I approach these annual website forays with a pessimistic attitude that verges on fatalism. This is because, after typing my “user ID” on my computer display and pasting in my password, I tend to receive—from the algorithm in charge—the message that I have attempted to foist upon it an “invalid user ID or password.”
The algorithm never tells me which is wrong: user ID or password?
Hence, if I want to continue my effort to buy a sweater for my son or pair of ear rings for Hotlips, I have no choice but to click on the death-spiral link: “Forgot password.” This is a coerced confession that occasionally goads me into shouting preposterously at the insensate screen. “I didn’t forget the goddamn password! I wrote it down! I saved it. YOU forgot it, you bit-flip son of a bitch!”
After my tantrum, I clicki despondently on “Forgot password” and begin the ordeal—as few as five minutes, as much as an hour—of resetting my secret code with the correct combination of upper case and lower case letters, plus numbers and allowable dingbats. Each retailer’s digital program, of course, has its own particular alphabetic, numerical and symbolic protocols, which must studied, observed and obeyed, lest the dread “invalid password” message recurs and sends me back to the digital detention center sardonically referred to as “Home.”
Often, I’m foiled in my reset effort by a message that tells me I can’t use this user ID and password because someone else has already registered with these identifiers. That someone else, of course, is me. There can’t be two of me. The algorithmic solution to this quandary is to set me against me, in a cybernetic duel of self-obliteration. If there can’t be two of me, there must be—in the superior logic of artificial intelligence—none of me.
However, when it can’t find a way to cancel me summarily, the algorithm still has a few tricks up its sleeve.

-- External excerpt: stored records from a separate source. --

Lemma mutations_frame_witness :
  unregister_from_activity "Test Activity" "student1@mergington.edu"
    unregister_test_activities
  = ([("Test Activity",
       mkActivity "A test activity" "Test schedule" 3 ["student2@mergington.edu"]);
      ("Empty Activity",
       mkActivity "An empty test activity" "Test schedule" 2 [])],
     inr (mkMessage "Unregistered student1@mergington.edu from Test Activity"))
  ∧ keys [("Test Activity",
           mkActivity "A test activity" "Test schedule" 3 ["student2@mergington.edu"]);
          ("Empty Activity",
           mkActivity "An empty test activity" "Test schedule" 2 [])]
    = keys unregister_test_activities
  ∧ dict_getitem "Empty Activity"
      [("Test Activity",
        mkActivity "A test activity" "Test schedule" 3 ["student2@mergington.edu"]);
       ("Empty Activity",
        mkActivity "An empty test activity" "Test schedule" 2 [])]
    = dict_getitem "Empty Activity" unregister_test_activities.
Proof.
  assert (Hrun : unregister_from_activity "Test Activity" "student1@mergington.edu"
                   unregister_test_activities
                 = ([("Test Activity",
                      mkActivity "A test activity" "Test schedule" 3
                        ["student2@mergington.edu"]);
                     ("Empty Activity",
                      mkActivity "An empty test activity" "Test schedule" 2 [])],
                    inr (mkMessage
                           "Unregistered student1@mergington.edu from Test Activity")))
    by reflexivity.
  destruct (mutations_frame _ _ _ _ _ (or_intror Hrun)) as (Hk & _ & _ & Ho & _).
  split; [exact Hrun|]. split; [exact Hk|]. apply Ho. discriminate.
Defined.

(** ** Further properties of the handlers *)

(** Each mutating handler, evaluated on what [activities[activity_name]]
    holds. *)
Lemma signup_eval (s : Roster) (activity_name email : string) :
  signup_for_activity activity_name email s
  = match dict_getitem activity_name s with
    | None => (s, inl NotFound)
    | Some a =>
        if list_contains email (participants a) then (s, inl AlreadyRegistered)
        else (set_participants activity_name (list_append (participants a) email) s,
              inr (mkMessage ("Signed up " +:+ email +:+ " for " +:+ activity_name)))
    end.
Proof.
  destruct (signup_cases s activity_name email)
    as [[Hg ->]|[(a & Hg & Hin & ->)|(a & Hg & Hnin & ->)]]; rewrite Hg; [done| |].
  - apply list_contains_true in Hin. by rewrite Hin.
  - apply list_contains_false in Hnin. by rewrite Hnin.
Qed.
Lemma count_radio_groups_le pdf doc :
  fitz_doc pdf = Ok doc → count_radio_groups pdf ≤ count_where is_radio (all_widgets doc).
Proof.
  intros Hd. unfold count_radio_groups, _open_doc. rewrite Hd. cbv zeta.
  etransitivity; [apply remove_dups_length|].
  etransitivity; [apply length_filter|].
  by rewrite length_map.
Qed.

(** X22: the script detection answers "Yes" or "No", and it answers "Yes"
    whenever two or more radio groups are counted; so the multi-step hint
    of an analysis is the test for two or more radio groups. *)
Theorem radio_groups_imply_logic pdf :
  (detect_js pdf = "Yes" ∨ detect_js pdf = "No") ∧
  (2 ≤ count_radio_groups pdf → detect_js pdf = "Yes") ∧
  Str.eqb (detect_js pdf) "Yes" && Nat.leb 2 (count_radio_groups pdf)
  = Nat.leb 2 (count_radio_groups pdf).
Proof.
  assert (detect_js pdf = "Yes" ∨ detect_js pdf = "No") as H1.
  { unfold detect_js. destruct (_open_doc pdf); [by right|].
    repeat case_match; auto. }
  assert (2 ≤ count_radio_groups pdf → detect_js pdf = "Yes") as H2.
  { intros H. unfold detect_js, _open_doc.
    destruct (fitz_doc pdf) as [e|doc] eqn:Hd.
    { unfold count_radio_groups, _open_doc in H. rewrite Hd in H. lia. }
    pose proof (count_radio_groups_le pdf doc Hd).
    destruct (Nat.leb_spec 2 (count_where is_radio (all_widgets doc))); [|lia].
    repeat case_match; done. }
  split; [done|]. split; [done|].
  destruct (Nat.leb_spec 2 (count_radio_groups pdf)) as [H|H]; [|by rewrite andb_false_r].
  rewrite (H2 H). done.
Qed.

(** ** Signature estimates *)

Lemma sum_by_le {A} (f : A → nat) n l : (∀ a, f a ≤ n) → sum_by f l ≤ n * length l.
Proof.
  intros H. induction l as [|a l IH]; simpl; [lia|]. specialize (H a). lia.
Qed.

Lemma page_signature_lines_cap pg : page_signature_lines pg ≤ 2.
Proof. unfold page_signature_lines. destruct (keyed_blocks _ _); simpl; lia. Qed.

(** X23: the layout estimate of signatures is at most 5, both estimates
    are at most two per page (at most 2 when the document cannot be
    opened), the signature count is at most the larger of the explicit
    count and 5, and the notarization answer is "Yes" or "No". *)
Theorem signature_estimates_capped pdf text :
  let sigs := analyze_signatures pdf text in
  _estimate_text_signatures pdf text ≤ 5 ∧
  match fitz_doc pdf with
  | Ok doc =>
      _estimate_text_signatures pdf text ≤ 2 * length (pages doc) ∧
      _estimate_witness_signatures pdf text ≤ 2 * length (pages doc)
  | Raised _ =>
      _estimate_text_signatures pdf text ≤ 2 ∧ _estimate_witness_signatures pdf text ≤ 2
  end ∧
  signature_count sigs ≤ Nat.max (count_signature_widgets pdf + (digital_signatures pdf).1) 5 ∧
  (notarized sigs = "Yes" ∨ notarized sigs = "No").
Proof.
  cbv zeta.
  assert (_estimate_text_signatures pdf text ≤ 5) as H5.
  { unfold _estimate_text_signatures. destruct (_open_doc pdf); lia. }
  split; [done|]. split; [|split].
  - unfold _estimate_text_signatures, _estimate_witness_signatures, _open_doc.
    destruct (fitz_doc pdf) as [e|doc]; [lia|].
    rewrite !fold_left_add_sum_by.
    pose proof (sum_by_le page_signature_lines 2 (pages doc) page_signature_lines_cap).
    pose proof (sum_by_le page_witness_lines 2 (pages doc) page_witness_lines_cap).
    lia.
  - unfold analyze_signatures. destruct (digital_signatures pdf) as [dig ts]. simpl.
    destruct (Nat.eqb_spec (count_signature_widgets pdf + dig) 0); lia.
  - unfold analyze_signatures. destruct (digital_signatures pdf) as [dig ts]. simpl.
    destruct (_ || _); auto.
Qed.

Lemma compile_nl_run : Re.compile Re.NOFLAG "\s*\n\s*" = nl_run.
Proof. reflexivity. Qed.

(** ** The matcher never moves backwards *)

Lemma rep_rest_le step : 
  (∀ s s', s' ∈ step s → length (Re.rest s') ≤ length (Re.rest s)) →
  ∀ fuel greedy lo hi s s',
    s' ∈ Re.rep step greedy lo hi fuel s → length (Re.rest s') ≤ length (Re.rest s).
Proof.
  intros Hstep. induction fuel as [|fuel IH]; intros greedy lo hi s s'; cbn [Re.rep].
  - destruct (Nat.eqb lo 0); [|by intros ?%elem_of_nil].
    by intros ->%list_elem_of_singleton.
  - assert (s' ∈ (if Nat.eqb lo 0 then [s] else []) → length (Re.rest s') ≤ length (Re.rest s))
      as Hstop.
    { destruct (Nat.eqb lo 0); [|by intros ?%elem_of_nil].
      by intros ->%list_elem_of_singleton. }
    assert (s' ∈ (if Re.hi_allows hi
                  then flat_map (λ s1, if Nat.ltb (length (Re.rest s1)) (length (Re.rest s))
                                       then Re.rep step greedy (Nat.pred lo) (Nat.pred <$> hi) fuel s1
                                       else []) (step s)
                  else []) → length (Re.rest s') ≤ length (Re.rest s)) as Hmore.
    { destruct (Re.hi_allows hi); [|by intros ?%elem_of_nil].
      intros (s1 & H1 & H)%list_elem_of_In%in_flat_map.
      apply list_elem_of_In in H1, H.
      destruct (Nat.ltb_spec (length (Re.rest s1)) (length (Re.rest s)));
        [|by apply elem_of_nil in H].
      apply IH in H. lia. }
    destruct greedy; intros [?|?]%elem_of_app; auto.
Qed.

Lemma run_rest_le r : ∀ s s', s' ∈ Re.run r s → length (Re.rest s') ≤ length (Re.rest s).
Proof.
  induction r as [|q|a IHa b IHb|a IHa b IHb|g lo hi a IHa| |]; intros s s'; cbn [Re.run].
  - by intros ->%list_elem_of_singleton.
  - destruct (Re.rest s) as [|c t] eqn:E; [by intros ?%elem_of_nil|].
    destruct (q c); [|by intros ?%elem_of_nil].
    intros ->%list_elem_of_singleton. simpl. lia.
  - intros (s1 & H1 & H)%list_elem_of_In%in_flat_map. apply list_elem_of_In in H1, H.
    apply IHa in H1. apply IHb in H. lia.
  - intros [?|?]%elem_of_app; auto.
  - by apply rep_rest_le.
  - destruct (Re.at_boundary s); [|by intros ?%elem_of_nil].
    by intros ->%list_elem_of_singleton.
  - destruct (Re.prev s); [by intros ?%elem_of_nil|].
    by intros ->%list_elem_of_singleton.
Qed.

Lemma run_seq a b s : Re.run (Re.Seq a b) s = flat_map (Re.run b) (Re.run a s).
Proof. reflexivity. Qed.

Lemma elem_of_run_seq a b s s' :
  s' ∈ Re.run (Re.Seq a b) s ↔ ∃ s1, s1 ∈ Re.run a s ∧ s' ∈ Re.run b s1.
Proof.
  rewrite run_seq, list_elem_of_In, in_flat_map. by setoid_rewrite list_elem_of_In.
Qed.

Lemma elem_of_run_cls q s s' :
  s' ∈ Re.run (Re.Cls q) s ↔ ∃ c t, Re.rest s = c :: t ∧ q c = true ∧ s' = Re.MState (Some c) t.
Proof.
  cbn [Re.run]. destruct (Re.rest s) as [|c t].
  { rewrite elem_of_nil. split; [done|]. by intros (? & ? & ? & _). }
  destruct (q c) eqn:E.
  - rewrite list_elem_of_singleton. split; [by exists c, t|].
    by intros (? & ? & [= <- <-] & _ & ->).
  - rewrite elem_of_nil. split; [done|]. intros (? & ? & [= <- <-] & ? & _). congruence.
Qed.

Lemma run_star_self a s : s ∈ Re.run (Re.Rep true 0 None a) s.
Proof. cbn [Re.run Re.rep]. simpl. apply elem_of_app. right. left. Qed.
(** * Legacy texture container loader: recogniser, stream decoders,
      metadata merge and large-texture tile reassembly.

    Shallow embedding of [src/compat/texture_loader_compat.cpp] (the
    recogniser and its lookup tables, [load_image_from_fileV3], the legacy
    2D and the two v4 stream decoders, [merge_resource_info] with its two
    converter call sites, and [LargeTextureConverterCompat::convert]) and
    of the declarations in [src/compat/texture_loader_compat.h].  Engine
    services the loader calls (file access, the image size formulas, the
    still-image codecs, the binary resource probe) are not part of the
    repository sources; they appear here as a small file model and as the
    fields of the [ImageApi] and [Env] interfaces.  The coordinates of the
    tile reassembly are the engine's single-precision [real_t], modelled
    as IEEE 754 binary32 values. *)

From Stdlib Require Import ZArith List String Ascii Bool Lia.
From Stdlib.Strings Require Import Byte.
From Stdlib.Floats Require Import SpecFloat.
From stdpp Require Import base option list strings gmap sorting.

Local Open Scope Z_scope.

(** ** Error codes *)

(** The engine's [Error] enumeration.  The constructors named here are the
    ones the loader mentions; every other member of the engine's list is
    [ERR_other n]. *)
Inductive Error : Type :=
  | OK
  | ERR_UNAVAILABLE
  | ERR_FILE_CANT_OPEN
  | ERR_FILE_UNRECOGNIZED
  | ERR_FILE_CORRUPT
  | ERR_CANT_OPEN
  | ERR_INVALID_PARAMETER
  | ERR_PRINTER_ON_FIRE
  | ERR_other (n : nat).

Definition Error_eqb (a b : Error) : bool :=
  match a, b with
  | OK, OK | ERR_UNAVAILABLE, ERR_UNAVAILABLE
  | ERR_FILE_CANT_OPEN, ERR_FILE_CANT_OPEN
  | ERR_FILE_UNRECOGNIZED, ERR_FILE_UNRECOGNIZED
  | ERR_FILE_CORRUPT, ERR_FILE_CORRUPT
  | ERR_CANT_OPEN, ERR_CANT_OPEN
  | ERR_INVALID_PARAMETER, ERR_INVALID_PARAMETER
  | ERR_PRINTER_ON_FIRE, ERR_PRINTER_ON_FIRE => true
  | ERR_other n, ERR_other m => Nat.eqb n m
  | _, _ => false
  end.

(** ** Texture variants (texture_loader_compat.h) *)

Inductive TextureVersionType : Type :=
  | FORMAT_NOT_TEXTURE
  | FORMAT_V2_TEXTURE
  | FORMAT_V2_IMAGE_TEXTURE
  | FORMAT_V2_ATLAS_TEXTURE
  | FORMAT_V2_LARGE_TEXTURE
  | FORMAT_V2_CUBEMAP
  | FORMAT_V3_ATLAS_TEXTURE
  | FORMAT_V3_IMAGE_TEXTURE
  | FORMAT_V3_STREAM_TEXTURE2D
  | FORMAT_V3_STREAM_TEXTURE3D
  | FORMAT_V3_STREAM_TEXTUREARRAY
  | FORMAT_V4_ATLAS_TEXTURE
  | FORMAT_V4_IMAGE_TEXTURE
  | FORMAT_V4_COMPRESSED_TEXTURE2D
  | FORMAT_V4_COMPRESSED_TEXTURE3D
  | FORMAT_V4_COMPRESSED_TEXTURELAYERED.

Inductive TextureType : Type :=
  | TEXTURE_TYPE_UNKNOWN
  | TEXTURE_TYPE_2D
  | TEXTURE_TYPE_3D
  | TEXTURE_TYPE_LAYERED
  | TEXTURE_TYPE_ATLAS.

Definition get_ver_major_from_textype (type : TextureVersionType) : Z :=
  match type with
  | FORMAT_V2_TEXTURE | FORMAT_V2_IMAGE_TEXTURE | FORMAT_V2_ATLAS_TEXTURE
  | FORMAT_V2_LARGE_TEXTURE | FORMAT_V2_CUBEMAP => 2
  | FORMAT_V3_ATLAS_TEXTURE | FORMAT_V3_IMAGE_TEXTURE
  | FORMAT_V3_STREAM_TEXTURE2D | FORMAT_V3_STREAM_TEXTURE3D
  | FORMAT_V3_STREAM_TEXTUREARRAY => 3
  | FORMAT_V4_ATLAS_TEXTURE | FORMAT_V4_IMAGE_TEXTURE
  | FORMAT_V4_COMPRESSED_TEXTURE2D | FORMAT_V4_COMPRESSED_TEXTURE3D
  | FORMAT_V4_COMPRESSED_TEXTURELAYERED => 4
  | FORMAT_NOT_TEXTURE => -1
  end.

Definition get_type_enum_from_version_type (type : TextureVersionType)
  : TextureType :=
  match type with
  | FORMAT_V2_LARGE_TEXTURE | FORMAT_V2_CUBEMAP
  | FORMAT_V3_STREAM_TEXTUREARRAY
  | FORMAT_V4_COMPRESSED_TEXTURELAYERED => TEXTURE_TYPE_LAYERED
  | FORMAT_V3_STREAM_TEXTURE3D
  | FORMAT_V4_COMPRESSED_TEXTURE3D => TEXTURE_TYPE_3D
  | FORMAT_V2_TEXTURE | FORMAT_V2_IMAGE_TEXTURE | FORMAT_V3_IMAGE_TEXTURE
  | FORMAT_V3_STREAM_TEXTURE2D | FORMAT_V4_COMPRESSED_TEXTURE2D
  | FORMAT_V4_IMAGE_TEXTURE => TEXTURE_TYPE_2D
  | FORMAT_V2_ATLAS_TEXTURE | FORMAT_V3_ATLAS_TEXTURE
  | FORMAT_V4_ATLAS_TEXTURE => TEXTURE_TYPE_ATLAS
  | FORMAT_NOT_TEXTURE => TEXTURE_TYPE_UNKNOWN
  end.

Definition is_binary_resource (t : TextureVersionType) : bool :=
  match t with
  | FORMAT_V2_TEXTURE | FORMAT_V2_IMAGE_TEXTURE | FORMAT_V2_ATLAS_TEXTURE
  | FORMAT_V2_LARGE_TEXTURE | FORMAT_V2_CUBEMAP | FORMAT_V3_IMAGE_TEXTURE
  | FORMAT_V4_IMAGE_TEXTURE | FORMAT_V3_ATLAS_TEXTURE
  | FORMAT_V4_ATLAS_TEXTURE => true
  | _ => false
  end.

Definition get_type_name_from_textype (type : TextureVersionType) : string :=
  match type with
  | FORMAT_V2_TEXTURE => "Texture"
  | FORMAT_V2_IMAGE_TEXTURE | FORMAT_V3_IMAGE_TEXTURE
  | FORMAT_V4_IMAGE_TEXTURE => "ImageTexture"
  | FORMAT_V2_ATLAS_TEXTURE | FORMAT_V3_ATLAS_TEXTURE
  | FORMAT_V4_ATLAS_TEXTURE => "AtlasTexture"
  | FORMAT_V2_LARGE_TEXTURE => "LargeTexture"
  | FORMAT_V2_CUBEMAP => "CubeMap"
  | FORMAT_V3_STREAM_TEXTURE2D => "StreamTexture"
  | FORMAT_V3_STREAM_TEXTURE3D => "StreamTexture3D"
  | FORMAT_V3_STREAM_TEXTUREARRAY => "StreamTextureArray"
  | FORMAT_V4_COMPRESSED_TEXTURE2D => "CompressedTexture2D"
  | FORMAT_V4_COMPRESSED_TEXTURE3D => "CompressedTexture3D"
  | FORMAT_V4_COMPRESSED_TEXTURELAYERED => "CompressedTextureLayered"
  | FORMAT_NOT_TEXTURE => "Unknown"
  end.

(** ** Fixed-width integers *)

Definition u32 (z : Z) : Z := z mod 2 ^ 32.
Definition u64 (z : Z) : Z := z mod 2 ^ 64.
(** A 32-bit pattern read as the C++ [int] it is assigned to. *)
Definition to_int (z : Z) : Z := (z + 2 ^ 31) mod 2 ^ 32 - 2 ^ 31.

(** [FormatBits] *)
Definition FORMAT_MASK_IMAGE_FORMAT : Z := Z.shiftl 1 20 - 1.
Definition FORMAT_BIT_LOSSLESS : Z := Z.shiftl 1 20.
Definition FORMAT_BIT_PNG : Z := Z.shiftl 1 20.
Definition FORMAT_BIT_LOSSY : Z := Z.shiftl 1 21.
Definition FORMAT_BIT_WEBP : Z := Z.shiftl 1 21.
Definition FORMAT_BIT_STREAM : Z := Z.shiftl 1 22.
Definition FORMAT_BIT_HAS_MIPMAPS : Z := Z.shiftl 1 23.
Definition FORMAT_BIT_DETECT_3D : Z := Z.shiftl 1 24.
Definition FORMAT_BIT_DETECT_SRGB : Z := Z.shiftl 1 25.
Definition FORMAT_BIT_DETECT_NORMAL : Z := Z.shiftl 1 26.
Definition FORMAT_BIT_DETECT_ROUGNESS : Z := Z.shiftl 1 27.

(** [x & bit] used as a C++ condition. *)
Definition has_bit (x bit : Z) : bool := negb (Z.land x bit =? 0).

(** ** File access *)

(** What a decoder did to its file handle, oldest first. *)
Inductive io_event : Type :=
  | EvGetBuffer (requested : Z)
  | EvGet16
  | EvGet32
  | EvSeek (position : Z).

(** Modelled from the spec: the engine's [FileAccess], which is not under
    src/.  A decode call owns its handle and performs strictly sequential
    reads and seeks; multi-byte integers are little-endian.  An open handle
    is the file's bytes, the read cursor, and the log of the operations
    performed on it. *)
Record FileAccess : Type := mkFile {
  f_data : list byte;
  f_pos : Z;
  f_log : list io_event
}.

Definition open_bytes (bytes : list byte) : FileAccess := mkFile bytes 0 [].

(** The bytes a read of [n] at the cursor delivers: at most [n], fewer at
    the end of the file. *)
Definition peek (f : FileAccess) (n : Z) : list byte :=
  take (Z.to_nat n) (drop (Z.to_nat (f_pos f)) (f_data f)).

Definition advance (f : FileAccess) (n : Z) (ev : io_event) : FileAccess :=
  mkFile (f_data f) (f_pos f + n) (f_log f ++ [ev]).

(** Little-endian value of a byte string. *)
Fixpoint le_value (bs : list byte) : Z :=
  match bs with
  | [] => 0
  | b :: rest => Z.of_N (Byte.to_N b) + 256 * le_value rest
  end.

(** ** The decoder monad: file state plus failure *)

(** Outcome of a step: a value, an [ERR_FAIL_*] return with its code and
    message, or a crash (null handle or index out of range). *)
Inductive result (A : Type) : Type :=
  | Ret (a : A)
  | Failed (e : Error) (msg : string)
  | Crash.
Arguments Ret {A} a.
Arguments Failed {A} e msg.
Arguments Crash {A}.

Definition io (A : Type) : Type := FileAccess -> result A * FileAccess.

Definition io_ret {A} (a : A) : io A := fun f => (Ret a, f).
Definition io_fail {A} (e : Error) (msg : string) : io A :=
  fun f => (Failed e msg, f).
Definition io_bind {A B} (m : io A) (k : A -> io B) : io B :=
  fun f =>
    match m f with
    | (Ret a, f') => k a f'
    | (Failed e msg, f') => (Failed e msg, f')
    | (Crash, f') => (Crash, f')
    end.

Declare Scope io_scope.
Delimit Scope io_scope with io.
Notation "'let*' x ':=' m 'in' k" := (io_bind m (fun x => k))
  (at level 10, x pattern, m at level 100, k at level 200) : io_scope.
Notation "'run' m 'then' k" := (io_bind m (fun _ => k))
  (at level 10, m at level 100, k at level 200) : io_scope.
Local Open Scope io_scope.

(** [f->get_buffer(dst, n)]: the bytes read; the cursor moves past them. *)
Definition get_buffer (n : Z) : io (list byte) :=
  fun f =>
    let bs := peek f n in
    (Ret bs, advance f (Z.of_nat (length bs)) (EvGetBuffer n)).

(** [f->get_16()] and [f->get_32()]: little-endian, bytes missing at the end
    of the file read as zero. *)
Definition get_16 : io Z :=
  fun f =>
    let bs := peek f 2 in
    (Ret (le_value bs), advance f (Z.of_nat (length bs)) EvGet16).

Definition get_32 : io Z :=
  fun f =>
    let bs := peek f 4 in
    (Ret (le_value bs), advance f (Z.of_nat (length bs)) EvGet32).

Definition get_position : io Z := fun f => (Ret (f_pos f), f).

Definition seek (p : Z) : io unit :=
  fun f => (Ret tt, mkFile (f_data f) (u64 p) (f_log f ++ [EvSeek (u64 p)])).

(** ** Strings and paths *)

(** Index of the last occurrence of [c] in [s], counting from [i] at the
    head of [s]; [-1] when there is none. *)
Fixpoint rfind_char_from (c : ascii) (s : string) (i : Z) : Z :=
  match s with
  | EmptyString => -1
  | String a rest =>
      let r := rfind_char_from c rest (i + 1) in
      if 0 <=? r then r else if Ascii.eqb a c then i else -1
  end.

Definition rfind_char (c : ascii) (s : string) : Z := rfind_char_from c s 0.

Fixpoint string_drop (n : nat) (s : string) : string :=
  match n, s with
  | O, _ => s
  | S n', String _ rest => string_drop n' rest
  | S _, EmptyString => EmptyString
  end.

(** Modelled from the spec: the engine's [String::get_extension], which is
    not under src/.  The spec speaks of the file's extension; this is the
    text after the last dot of the path, empty when there is no dot or when
    the last dot lies before the last path separator.  Letter case is kept. *)
Definition get_extension (p_path : string) : string :=
  let pos := rfind_char "."%char p_path in
  if (pos <? 0)
     || (pos <? Z.max (rfind_char "/"%char p_path)
                      (rfind_char "\"%char p_path))
  then EmptyString
  else string_drop (Z.to_nat (pos + 1)) p_path.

Foremost among these devices is the founding principle of computer technology: There is one way to do things. Only one. This path to enlightenment follows a sequence not native to the human mind, which contains the power to detour, deviate, leapfrog, invent and circumvent.
I doubt that any elementary school teachers still convey the rules of English grammar by compelling pupils to diagram sentences, fencing subjects away from predicates, sidelining modifiers onto gentle slopes and forking off subordinate clauses. I was good at this but many of my peers would be caught misplacing an adjective or disrespecting an article. One little mistake and the kid would have to start all over again, enduring the pedagogical equivalent of returning, shamefaced, to “Home”.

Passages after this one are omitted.